Thank God attitudes have changed since then! *always wearing my red ribbon with pride*

Saturday, December 2, 2006 at 10:52:00 PM PST 

Anonymous Jenn
had this to say:

This is a lovely post. Is the Quilt still touring? I also did a tribute in my blog. I recently got a book for my classroom called A Name on the Quilt by Jeannine Atkins. It is disturbing to read that AIDS is again on the rise and I feel that awareness sometimes takes a back seat to more "popular" illnesses such as Breast Cancer.

Sunday, December 3, 2006 at 7:24:00 AM PST 

had this to say:

A wonderful reminder and tribute, Naomi. I'm so glad there are people like you around to help carry the torch and be a voice.

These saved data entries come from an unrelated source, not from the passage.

(** Every call pending after an event was pending before, by the same
    caller, or was started by the event under the next number. *)
Lemma exec_tasks pg e pg' :
  exec pg e = Some pg' ->
  (forall j t', tasks pg' !! j = Some t' ->
     (exists t, tasks pg !! j = Some t /\ origin t' = origin t) \/
     (j = next_task pg /\ spawned_by e (origin t') /\ next_task pg' = S (next_task pg))) /\
  (next_task pg <= next_task pg')%nat.
Proof.
  destruct e as [s|s|b| | | | | |i r|i]; cbn [Session.exec].
  - intros [= <-]. case_match; split; eauto.
  - intros [= <-]. split; eauto.
  - intros [= <-]. split; eauto.
  - case_match; [intros [= <-]|done]. split; [|cbn; lia]. intros j t' [[-> ?]|[_ ?]]%set_pc_lookup; eauto.
  - case_match; [done|intros [= <-]]. split; [|cbn; lia]. intros j t' [[-> ?]|[_ ?]]%set_pc_lookup; eauto.
  - intros [= <-]. unfold start_load. case_match; (split; [|cbn; lia]);
      intros j t' [[-> ?]|[_ ?]]%set_pc_lookup; cbn in *; eauto.
  - intros [= <-]. split; [|cbn; lia]. intros j t' [[-> ?]|[_ ?]]%set_pc_lookup; eauto.
  - intros [= <-]. split; [|cbn; lia]. intros j t' [[-> ?]|[_ ?]]%set_pc_lookup; eauto.
  - unfold Session.resume. destruct (tasks pg !! i) as [t|] eqn:Ht; [|done].
    intros (pg0 & [[c ->]|[->| ->]] & _ & Hts & Hnt & _)%resume_task_shape;
      (split; [|unfold finish, reject, after_return; destruct (origin t); try case_match; cbn; lia]).
    + intros j t' [[-> ->]|[_ ?]]%set_pc_lookup; left; [by eexists|]. rewrite <- Hts; eauto.
    + intros j t'. unfold finish, after_return. destruct (origin t); try case_match; cbn;
        intros ?%delete_lookup; left; rewrite <- Hts; eauto.
    + intros j t'. unfold reject; cbn. intros ?%delete_lookup; left; rewrite <- Hts; eauto.
  - destruct (tasks pg !! i) as [t|] eqn:Ht; [intros [= <-]|done]. split; [|cbn; lia].
    intros j t'. unfold reject; cbn. intros ?%delete_lookup; left; eauto.
Qed.

(** The callers whose code after the [await] enables [search]. *)
Definition enabling (o : caller) : bool :=
  match o with
  | FromStartup | FromSearchButton | FromFrankenstein => true
  | FromInput | FromBlogs | FromShakespeare => false
  end.

Lemma after_return_disabled o pg :
  search_disabled (after_return o pg) =
  if enabling o then false else search_disabled pg.
Proof. destruct o; cbn; try case_match; done. Qed.

(** Only the return of a call whose caller re-enables the button turns
    [search.disabled] from true to false. *)
Lemma exec_enables pg e pg' :
  exec pg e = Some pg' -> search_disabled pg = true -> search_disabled pg' = false ->
  exists i r t, e = Resume i r /\ tasks pg !! i = Some t /\ enabling (origin t) = true.
Proof.
  destruct e as [s|s|b| | | | | |i r|i]; cbn [Session.exec].
  - intros [= <-]. case_match; cbn; congruence.
  - intros [= <-]; cbn; congruence.
  - intros [= <-]; cbn; congruence.
  - case_match; [intros [= <-]|done]; cbn; congruence.
  - case_match; [done|intros [= <-]]; cbn; congruence.
  - intros [= <-]. unfold start_load; case_match; cbn; congruence.
  - intros [= <-]; cbn; congruence.
  - intros [= <-]; cbn; congruence.
  - unfold Session.resume. destruct (tasks pg !! i) as [t|] eqn:Ht; [|done].
    intros (pg0 & [[c ->]|[->| ->]] & Hd & _)%resume_task_shape; intros Hdis.
    + cbn. congruence.
    + unfold finish. rewrite after_return_disabled. cbn. case_match; [|congruence].
      intros _. by exists i, r, t.
    + cbn. congruence.
  - destruct (tasks pg !! i); [intros [= <-]|done]. cbn. congruence.
Qed.

(** The button is disabled, and no pending call will enable it. *)
Definition stuck (pg : page) : Prop :=
  search_disabled pg = true /\
  forall j t, tasks pg !! j = Some t -> enabling (origin t) = false.

Lemma exec_stuck pg e pg' :
  stuck pg -> e <> ClickFrankenstein -> exec pg e = Some pg' -> stuck pg'.
Proof.
  intros [Hd Ht] Hne Hexec. split.
  - destruct (search_disabled pg') eqn:Hd'; [done|].
    destruct (exec_enables _ _ _ Hexec Hd Hd') as (i & r & t & -> & Hi & Hen).
    by rewrite (Ht i t Hi) in Hen.
  - intros j t' Hj. destruct (proj1 (exec_tasks _ _ _ Hexec) j t' Hj)
      as [(t & Hj0 & ->)|(_ & Hsp & _)]; [by apply (Ht j)|].
    destruct e; cbn in Hsp; try done; rewrite Hsp; try done.
    cbn in Hexec. by rewrite Hd in Hexec.
Qed.

(** C9: once the button is disabled with no pending call that would
    enable it (a search from the button that threw leaves the page so),
    it stays so whatever the user does, short of the Frankenstein link:
    a click on [search] is not delivered, and typing does not start an
    instant search either, since the input handler checks
    [!search.disabled]. *)
Theorem search_button_stays_disabled pg es pg' :
  stuck pg -> ClickFrankenstein ∉ es -> run pg es = Some pg' ->
  stuck pg' /\ exec pg' ClickSearch = None /\
  forall s, exec pg' (TypeText s) = Some (set_text_value s pg').
Proof.
  revert pg. induction es as [|e es IH]; intros pg Hs Hf; cbn [Session.run].
  - intros [= <-]. split_and!; [done| |]; cbn; destruct Hs as [-> _]; [done|].
    intros s. by rewrite andb_false_r.
  - destruct (exec pg e) as [pg1|] eqn:He; [|done].
    apply not_elem_of_cons in Hf as [Hne Hf].
    apply IH; [|done]. by apply (exec_stuck pg e).
Qed.
(** ** A storage failure during a load *)

(** C10: a failure of storage while [loadIndex] runs is surfaced nowhere.
    A click on [search] on an idle page whose [path.value] is not the
    loaded path reaches the fetch of the new [nodes.parquet]; when that
    fetch rejects, no handler catches it: no call is pending, the status
    keeps reading "Loading HNSW Index...", the button stays disabled with
    no call left to enable it (so [search_button_stays_disabled] applies
    from there), and [output] is unchanged.  [cachedPath] already names
    the new path while the files registered are still the old ones, so a
    later search of that path does not reload. *)
Theorem load_failure_strands_page pg :
  tasks pg = ∅ -> search_disabled pg = false -> path_value pg <> cachedPath pg ->
  exists k pg1 pg',
    run pg (ClickSearch :: repeat (Resume (next_task pg) 0) k) = Some pg1 /\
    tasks pg1 !! next_task pg = Some {| origin := FromSearchButton;
      pc := Loading (Some (enc (text_value pg))) (LoadNodes (path_value pg)) |} /\
    exec pg1 (Fail (next_task pg)) = Some pg' /\
    tasks pg' = ∅ /\ status pg' = LoadingIndex /\ stuck pg' /\
    cachedPath pg' = path_value pg /\ reg_nodes pg' = reg_nodes pg /\
    reg_edges pg' = reg_edges pg /\ output pg' = output pg.
Proof.
  destruct pg as [pv tv ins dis tm cp cn nc cl rn re out ts nt st]; sess_unfold.
  intros -> -> Hne. destruct cn as [c|]; [exists 3%nat | exists 2%nat]; cbn [repeat];
    [do 4 sess_step | do 3 sess_step]; cbn [run]; do 2 eexists;
    (split; [reflexivity|]); (split; [sess_unfold; sess_lookup|]);
    (split; [sess_exec; reflexivity|]); sess_unfold;
    rewrite !insert_insert_eq, delete_insert_eq, delete_empty; split_and!; try reflexivity;
    (split; [reflexivity | intros j t; cbn [tasks]; by rewrite lookup_empty]).
Qed.

End Schedules.

(** ** Pages that differ only in the encoder *)

Section QueryBlind.

Context {V : Type}.
Variable enc1 enc2 : string -> list Q.
Variable nodes_of : string -> list (Z * V).
Variable edges_of : string -> list edge.
Variable docs_of : string -> list string.
Variable search : dataset V -> list Q -> nat -> nat -> nat -> outcome (list (option string)).
Variable R : list Q -> list Q -> Prop.
Hypothesis HR : forall t, R (enc1 t) (enc2 t).
Hypothesis Hsearch : forall d q q' k ef r, R q q' -> search d q k ef r = search d q' k ef r.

Monday, December 4, 2006 at 9:09:00 AM PST 

had this to say:

My brother I found after 20 yrs revealed to me that he was HIV positive, but now after years of drug treatment, the virus is non-existent in his body. He still takes a maintenance level of drugs just in case. I read somewhere that there are a number of people of Swedish descent who have eliminated the virus from their bodies somehow and their DNA is being studied. My brother and I are of Swedish descent but he didn't say he was in any research group. I think the DNA thing is connected to that research on people who survived the plague generations ago and passed on a certain gene to their descendants as well. It doesn't give them total immunity, just a stronger immunity to certain types of diseases.

Tuesday, December 5, 2006 at 8:53:00 AM PST 

had this to say:

What a poignant tribute to people you loved and cared for. Such a devastating disease. We need a cure now. I'd lost many patients to this disease and it seems so unnecessary.
The quilt was amazing! I'd never seen that before and it sure puts everything in perspective. Thanks for sharing this, Naomi.

Wednesday, December 6, 2006 at 6:45:00 AM PST 

had this to say:

what a beautiful though heartbreaking tribute and post.